» **Problem details**
Output only the lines below that start at the line containing "unfold reactivate_reducee. case_decide" and end at the line containing "apply (row_u16 p", with both ends kept.

» **Exercise materials**

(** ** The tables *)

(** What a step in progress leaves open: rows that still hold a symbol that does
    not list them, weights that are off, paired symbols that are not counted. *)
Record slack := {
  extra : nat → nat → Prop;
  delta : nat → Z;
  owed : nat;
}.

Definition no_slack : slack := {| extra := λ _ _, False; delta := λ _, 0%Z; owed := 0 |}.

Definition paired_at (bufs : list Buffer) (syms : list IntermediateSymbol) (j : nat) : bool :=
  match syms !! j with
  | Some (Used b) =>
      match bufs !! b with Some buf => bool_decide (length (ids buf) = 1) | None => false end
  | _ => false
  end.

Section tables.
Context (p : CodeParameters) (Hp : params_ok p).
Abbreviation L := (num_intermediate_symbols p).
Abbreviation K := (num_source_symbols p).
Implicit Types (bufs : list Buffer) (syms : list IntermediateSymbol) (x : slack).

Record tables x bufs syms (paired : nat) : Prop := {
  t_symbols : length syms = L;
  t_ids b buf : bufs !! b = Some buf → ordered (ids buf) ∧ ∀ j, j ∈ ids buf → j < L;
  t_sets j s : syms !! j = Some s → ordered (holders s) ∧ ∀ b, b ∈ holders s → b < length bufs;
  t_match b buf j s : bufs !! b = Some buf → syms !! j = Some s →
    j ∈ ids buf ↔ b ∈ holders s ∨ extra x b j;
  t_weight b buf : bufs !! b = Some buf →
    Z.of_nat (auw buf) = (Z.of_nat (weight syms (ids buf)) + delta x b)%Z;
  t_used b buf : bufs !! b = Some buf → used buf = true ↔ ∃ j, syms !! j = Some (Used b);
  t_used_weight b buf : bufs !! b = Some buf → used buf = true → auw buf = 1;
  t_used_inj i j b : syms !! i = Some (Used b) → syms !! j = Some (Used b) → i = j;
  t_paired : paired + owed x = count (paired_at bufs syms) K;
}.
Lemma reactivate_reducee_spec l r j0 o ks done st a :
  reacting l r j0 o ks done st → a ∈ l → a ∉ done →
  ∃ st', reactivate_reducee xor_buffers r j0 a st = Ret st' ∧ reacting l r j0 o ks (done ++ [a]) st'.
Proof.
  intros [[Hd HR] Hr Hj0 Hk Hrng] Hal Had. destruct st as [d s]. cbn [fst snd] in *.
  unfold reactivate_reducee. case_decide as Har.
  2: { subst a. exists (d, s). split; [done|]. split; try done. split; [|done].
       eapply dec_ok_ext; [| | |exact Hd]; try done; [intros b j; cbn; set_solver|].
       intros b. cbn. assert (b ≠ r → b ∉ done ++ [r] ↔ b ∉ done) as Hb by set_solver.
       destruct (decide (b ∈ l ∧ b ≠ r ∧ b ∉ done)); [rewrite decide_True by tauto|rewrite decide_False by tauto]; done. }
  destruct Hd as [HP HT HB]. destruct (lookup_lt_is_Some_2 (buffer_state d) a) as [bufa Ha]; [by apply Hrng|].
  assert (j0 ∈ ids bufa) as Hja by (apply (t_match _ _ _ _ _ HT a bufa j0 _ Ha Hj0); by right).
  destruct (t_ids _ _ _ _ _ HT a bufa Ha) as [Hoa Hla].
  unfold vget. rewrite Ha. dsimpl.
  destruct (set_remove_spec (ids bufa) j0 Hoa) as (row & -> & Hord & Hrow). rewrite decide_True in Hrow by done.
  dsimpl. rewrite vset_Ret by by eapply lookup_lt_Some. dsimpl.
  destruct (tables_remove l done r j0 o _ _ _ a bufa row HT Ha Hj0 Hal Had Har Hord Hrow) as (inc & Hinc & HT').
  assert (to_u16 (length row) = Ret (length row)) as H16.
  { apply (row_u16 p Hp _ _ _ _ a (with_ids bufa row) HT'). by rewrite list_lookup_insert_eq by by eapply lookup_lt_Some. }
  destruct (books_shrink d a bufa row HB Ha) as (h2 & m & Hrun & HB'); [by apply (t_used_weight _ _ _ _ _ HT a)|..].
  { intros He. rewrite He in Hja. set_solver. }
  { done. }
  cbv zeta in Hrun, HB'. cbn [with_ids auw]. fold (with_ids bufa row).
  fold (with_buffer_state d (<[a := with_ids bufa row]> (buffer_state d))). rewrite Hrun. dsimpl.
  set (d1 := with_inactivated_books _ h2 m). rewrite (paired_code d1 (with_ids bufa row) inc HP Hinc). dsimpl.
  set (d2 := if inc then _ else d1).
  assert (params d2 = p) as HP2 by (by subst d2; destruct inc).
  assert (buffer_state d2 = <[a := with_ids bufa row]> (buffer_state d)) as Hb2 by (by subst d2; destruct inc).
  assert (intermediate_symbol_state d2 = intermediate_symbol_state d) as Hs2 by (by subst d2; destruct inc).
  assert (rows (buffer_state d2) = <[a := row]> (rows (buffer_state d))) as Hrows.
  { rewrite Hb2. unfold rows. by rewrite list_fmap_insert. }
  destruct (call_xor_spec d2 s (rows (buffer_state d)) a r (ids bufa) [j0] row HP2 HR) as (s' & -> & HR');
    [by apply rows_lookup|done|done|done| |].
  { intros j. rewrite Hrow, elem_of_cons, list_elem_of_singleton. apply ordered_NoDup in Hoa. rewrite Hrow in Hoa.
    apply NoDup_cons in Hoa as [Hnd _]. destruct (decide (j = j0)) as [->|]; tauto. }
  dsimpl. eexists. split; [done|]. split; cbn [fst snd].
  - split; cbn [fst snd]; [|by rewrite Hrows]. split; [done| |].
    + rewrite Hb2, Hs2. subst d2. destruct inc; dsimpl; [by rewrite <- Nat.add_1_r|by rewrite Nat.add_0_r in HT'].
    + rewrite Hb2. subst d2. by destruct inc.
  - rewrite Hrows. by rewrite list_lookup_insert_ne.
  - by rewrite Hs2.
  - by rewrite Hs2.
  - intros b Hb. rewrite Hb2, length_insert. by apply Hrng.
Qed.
--
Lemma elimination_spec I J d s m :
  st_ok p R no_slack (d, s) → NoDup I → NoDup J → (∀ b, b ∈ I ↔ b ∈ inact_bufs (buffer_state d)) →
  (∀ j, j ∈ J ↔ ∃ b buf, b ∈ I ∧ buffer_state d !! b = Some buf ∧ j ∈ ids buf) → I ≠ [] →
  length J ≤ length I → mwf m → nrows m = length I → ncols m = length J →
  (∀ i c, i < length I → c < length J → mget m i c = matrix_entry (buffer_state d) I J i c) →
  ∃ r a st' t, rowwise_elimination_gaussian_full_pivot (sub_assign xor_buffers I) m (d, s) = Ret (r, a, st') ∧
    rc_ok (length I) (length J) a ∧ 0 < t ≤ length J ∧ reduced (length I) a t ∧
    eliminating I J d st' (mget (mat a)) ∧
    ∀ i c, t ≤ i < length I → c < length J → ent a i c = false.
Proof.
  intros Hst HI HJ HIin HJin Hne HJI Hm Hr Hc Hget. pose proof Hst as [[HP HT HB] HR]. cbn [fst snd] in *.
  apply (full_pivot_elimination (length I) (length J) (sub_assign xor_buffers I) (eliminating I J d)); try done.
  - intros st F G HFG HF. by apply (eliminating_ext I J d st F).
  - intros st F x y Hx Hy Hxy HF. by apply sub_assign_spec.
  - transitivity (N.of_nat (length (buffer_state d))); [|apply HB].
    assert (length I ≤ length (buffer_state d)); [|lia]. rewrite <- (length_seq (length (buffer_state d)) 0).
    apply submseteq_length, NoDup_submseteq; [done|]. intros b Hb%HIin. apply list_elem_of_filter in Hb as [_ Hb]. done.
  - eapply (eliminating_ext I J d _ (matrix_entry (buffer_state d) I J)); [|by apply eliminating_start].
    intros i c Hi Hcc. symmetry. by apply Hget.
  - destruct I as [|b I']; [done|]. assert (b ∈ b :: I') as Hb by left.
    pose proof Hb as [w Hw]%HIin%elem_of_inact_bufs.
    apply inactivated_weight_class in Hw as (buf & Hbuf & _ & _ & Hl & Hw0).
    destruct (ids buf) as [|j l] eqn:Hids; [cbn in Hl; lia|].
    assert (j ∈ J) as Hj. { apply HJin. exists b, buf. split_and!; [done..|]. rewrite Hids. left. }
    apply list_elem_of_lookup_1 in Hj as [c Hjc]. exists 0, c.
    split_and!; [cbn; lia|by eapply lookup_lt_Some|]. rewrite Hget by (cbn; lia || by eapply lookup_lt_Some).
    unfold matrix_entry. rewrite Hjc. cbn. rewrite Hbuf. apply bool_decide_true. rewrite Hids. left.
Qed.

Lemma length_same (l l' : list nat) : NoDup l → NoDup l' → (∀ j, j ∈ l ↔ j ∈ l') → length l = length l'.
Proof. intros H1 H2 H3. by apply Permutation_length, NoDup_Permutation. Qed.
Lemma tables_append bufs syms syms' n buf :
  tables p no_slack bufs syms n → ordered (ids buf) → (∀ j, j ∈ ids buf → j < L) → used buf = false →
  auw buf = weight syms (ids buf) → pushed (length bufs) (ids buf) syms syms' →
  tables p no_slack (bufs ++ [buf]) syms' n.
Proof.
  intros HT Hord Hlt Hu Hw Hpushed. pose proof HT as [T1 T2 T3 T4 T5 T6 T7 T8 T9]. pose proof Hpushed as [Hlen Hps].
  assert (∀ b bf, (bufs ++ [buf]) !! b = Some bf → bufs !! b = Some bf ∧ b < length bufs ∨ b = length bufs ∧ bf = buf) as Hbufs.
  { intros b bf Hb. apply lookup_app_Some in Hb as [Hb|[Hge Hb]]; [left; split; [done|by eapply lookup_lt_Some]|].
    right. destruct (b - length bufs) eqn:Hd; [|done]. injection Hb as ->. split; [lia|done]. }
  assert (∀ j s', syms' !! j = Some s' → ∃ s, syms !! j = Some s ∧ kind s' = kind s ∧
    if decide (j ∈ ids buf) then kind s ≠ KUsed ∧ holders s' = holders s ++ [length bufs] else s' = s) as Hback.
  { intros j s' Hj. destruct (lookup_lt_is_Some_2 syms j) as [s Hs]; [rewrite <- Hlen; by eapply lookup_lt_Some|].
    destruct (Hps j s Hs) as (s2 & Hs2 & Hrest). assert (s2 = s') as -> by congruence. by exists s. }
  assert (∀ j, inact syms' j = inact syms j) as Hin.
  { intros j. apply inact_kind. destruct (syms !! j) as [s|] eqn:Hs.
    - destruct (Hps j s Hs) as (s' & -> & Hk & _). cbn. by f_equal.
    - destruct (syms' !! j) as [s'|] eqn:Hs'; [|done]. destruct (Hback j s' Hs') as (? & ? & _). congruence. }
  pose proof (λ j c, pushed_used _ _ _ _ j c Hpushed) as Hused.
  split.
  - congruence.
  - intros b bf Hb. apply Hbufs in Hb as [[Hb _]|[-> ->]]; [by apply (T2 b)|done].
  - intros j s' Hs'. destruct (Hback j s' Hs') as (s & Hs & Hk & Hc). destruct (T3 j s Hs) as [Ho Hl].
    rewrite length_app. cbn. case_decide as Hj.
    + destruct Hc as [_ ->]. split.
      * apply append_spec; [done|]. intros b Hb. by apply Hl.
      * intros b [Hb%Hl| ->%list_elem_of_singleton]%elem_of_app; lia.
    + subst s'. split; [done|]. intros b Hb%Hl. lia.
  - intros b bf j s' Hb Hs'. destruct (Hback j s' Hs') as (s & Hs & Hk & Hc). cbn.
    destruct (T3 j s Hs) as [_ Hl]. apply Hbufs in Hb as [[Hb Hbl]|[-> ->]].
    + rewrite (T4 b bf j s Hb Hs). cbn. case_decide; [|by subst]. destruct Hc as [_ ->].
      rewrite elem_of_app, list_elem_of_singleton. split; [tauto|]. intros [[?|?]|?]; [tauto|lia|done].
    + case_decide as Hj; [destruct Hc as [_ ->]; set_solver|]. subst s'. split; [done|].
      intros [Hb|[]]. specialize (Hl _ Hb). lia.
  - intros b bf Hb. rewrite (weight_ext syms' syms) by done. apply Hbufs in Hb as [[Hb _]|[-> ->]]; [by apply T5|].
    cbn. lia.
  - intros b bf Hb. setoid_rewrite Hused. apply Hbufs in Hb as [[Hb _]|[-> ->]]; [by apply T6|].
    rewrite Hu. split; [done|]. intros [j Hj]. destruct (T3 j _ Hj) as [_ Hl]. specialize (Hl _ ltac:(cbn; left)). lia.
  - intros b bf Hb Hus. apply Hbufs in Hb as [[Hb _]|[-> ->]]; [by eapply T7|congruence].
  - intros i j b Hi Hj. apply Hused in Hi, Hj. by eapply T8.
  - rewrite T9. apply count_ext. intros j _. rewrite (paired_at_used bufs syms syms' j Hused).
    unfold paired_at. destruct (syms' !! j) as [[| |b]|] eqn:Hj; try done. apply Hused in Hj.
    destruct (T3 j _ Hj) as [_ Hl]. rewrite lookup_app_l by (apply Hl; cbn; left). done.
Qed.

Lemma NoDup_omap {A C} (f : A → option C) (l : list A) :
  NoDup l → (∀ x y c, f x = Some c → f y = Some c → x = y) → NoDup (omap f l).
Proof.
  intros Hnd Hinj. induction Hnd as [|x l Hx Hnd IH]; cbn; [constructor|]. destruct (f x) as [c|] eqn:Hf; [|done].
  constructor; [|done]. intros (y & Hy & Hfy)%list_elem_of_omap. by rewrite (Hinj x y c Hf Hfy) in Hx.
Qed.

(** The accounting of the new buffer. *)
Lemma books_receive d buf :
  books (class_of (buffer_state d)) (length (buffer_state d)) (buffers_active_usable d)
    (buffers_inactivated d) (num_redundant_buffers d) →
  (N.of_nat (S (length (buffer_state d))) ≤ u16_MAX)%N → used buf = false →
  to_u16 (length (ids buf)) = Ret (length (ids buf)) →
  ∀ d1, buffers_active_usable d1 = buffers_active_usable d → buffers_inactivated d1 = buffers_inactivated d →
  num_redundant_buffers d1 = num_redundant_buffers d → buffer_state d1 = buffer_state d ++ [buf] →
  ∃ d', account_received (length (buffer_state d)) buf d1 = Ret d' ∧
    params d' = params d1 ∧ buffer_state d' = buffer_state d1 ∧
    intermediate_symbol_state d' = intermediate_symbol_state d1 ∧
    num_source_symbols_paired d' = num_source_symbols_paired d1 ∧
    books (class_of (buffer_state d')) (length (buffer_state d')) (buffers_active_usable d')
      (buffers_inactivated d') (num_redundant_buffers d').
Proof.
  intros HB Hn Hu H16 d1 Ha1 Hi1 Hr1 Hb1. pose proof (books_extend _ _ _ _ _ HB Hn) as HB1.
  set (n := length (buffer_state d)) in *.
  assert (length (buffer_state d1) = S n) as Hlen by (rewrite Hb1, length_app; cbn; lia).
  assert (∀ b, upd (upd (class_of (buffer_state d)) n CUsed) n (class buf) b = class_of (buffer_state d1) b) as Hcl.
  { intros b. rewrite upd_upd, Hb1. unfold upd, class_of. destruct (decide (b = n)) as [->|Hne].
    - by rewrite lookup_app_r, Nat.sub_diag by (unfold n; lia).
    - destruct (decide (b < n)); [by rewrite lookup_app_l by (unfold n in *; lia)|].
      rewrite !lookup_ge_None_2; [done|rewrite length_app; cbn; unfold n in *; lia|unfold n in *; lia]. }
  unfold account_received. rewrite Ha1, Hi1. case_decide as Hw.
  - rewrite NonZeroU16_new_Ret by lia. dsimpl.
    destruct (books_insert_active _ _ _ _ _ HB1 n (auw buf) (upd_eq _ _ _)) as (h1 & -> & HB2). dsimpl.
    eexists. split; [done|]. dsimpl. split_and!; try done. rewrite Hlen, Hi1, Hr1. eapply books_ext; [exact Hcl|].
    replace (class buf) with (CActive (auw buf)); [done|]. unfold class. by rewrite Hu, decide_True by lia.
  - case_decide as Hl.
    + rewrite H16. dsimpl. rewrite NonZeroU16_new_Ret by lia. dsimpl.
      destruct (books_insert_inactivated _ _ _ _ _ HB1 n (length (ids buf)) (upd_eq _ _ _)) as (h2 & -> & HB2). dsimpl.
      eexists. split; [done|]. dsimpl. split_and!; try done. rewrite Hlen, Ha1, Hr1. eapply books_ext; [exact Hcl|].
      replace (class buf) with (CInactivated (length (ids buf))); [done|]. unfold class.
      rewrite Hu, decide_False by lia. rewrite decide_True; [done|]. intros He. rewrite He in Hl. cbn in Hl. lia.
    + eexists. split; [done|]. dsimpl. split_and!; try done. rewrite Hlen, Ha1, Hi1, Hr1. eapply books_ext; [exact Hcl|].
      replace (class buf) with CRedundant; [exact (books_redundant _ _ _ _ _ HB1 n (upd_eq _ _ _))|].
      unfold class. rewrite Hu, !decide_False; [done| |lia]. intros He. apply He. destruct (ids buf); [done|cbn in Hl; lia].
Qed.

» **Response to this exercise**
  unfold reactivate_reducee. case_decide as Har.
  2: { subst a. exists (d, s). split; [done|]. split; try done. split; [|done].
       eapply dec_ok_ext; [| | |exact Hd]; try done; [intros b j; cbn; set_solver|].
       intros b. cbn. assert (b ≠ r → b ∉ done ++ [r] ↔ b ∉ done) as Hb by set_solver.
       destruct (decide (b ∈ l ∧ b ≠ r ∧ b ∉ done)); [rewrite decide_True by tauto|rewrite decide_False by tauto]; done. }
  destruct Hd as [HP HT HB]. destruct (lookup_lt_is_Some_2 (buffer_state d) a) as [bufa Ha]; [by apply Hrng|].
  assert (j0 ∈ ids bufa) as Hja by (apply (t_match _ _ _ _ _ HT a bufa j0 _ Ha Hj0); by right).
  destruct (t_ids _ _ _ _ _ HT a bufa Ha) as [Hoa Hla].
  unfold vget. rewrite Ha. dsimpl.
  destruct (set_remove_spec (ids bufa) j0 Hoa) as (row & -> & Hord & Hrow). rewrite decide_True in Hrow by done.
  dsimpl. rewrite vset_Ret by by eapply lookup_lt_Some. dsimpl.
  destruct (tables_remove l done r j0 o _ _ _ a bufa row HT Ha Hj0 Hal Had Har Hord Hrow) as (inc & Hinc & HT').
  assert (to_u16 (length row) = Ret (length row)) as H16.
  { apply (row_u16 p Hp _ _ _ _ a (with_ids bufa row) HT'). by rewrite list_lookup_insert_eq by by eapply lookup_lt_Some. }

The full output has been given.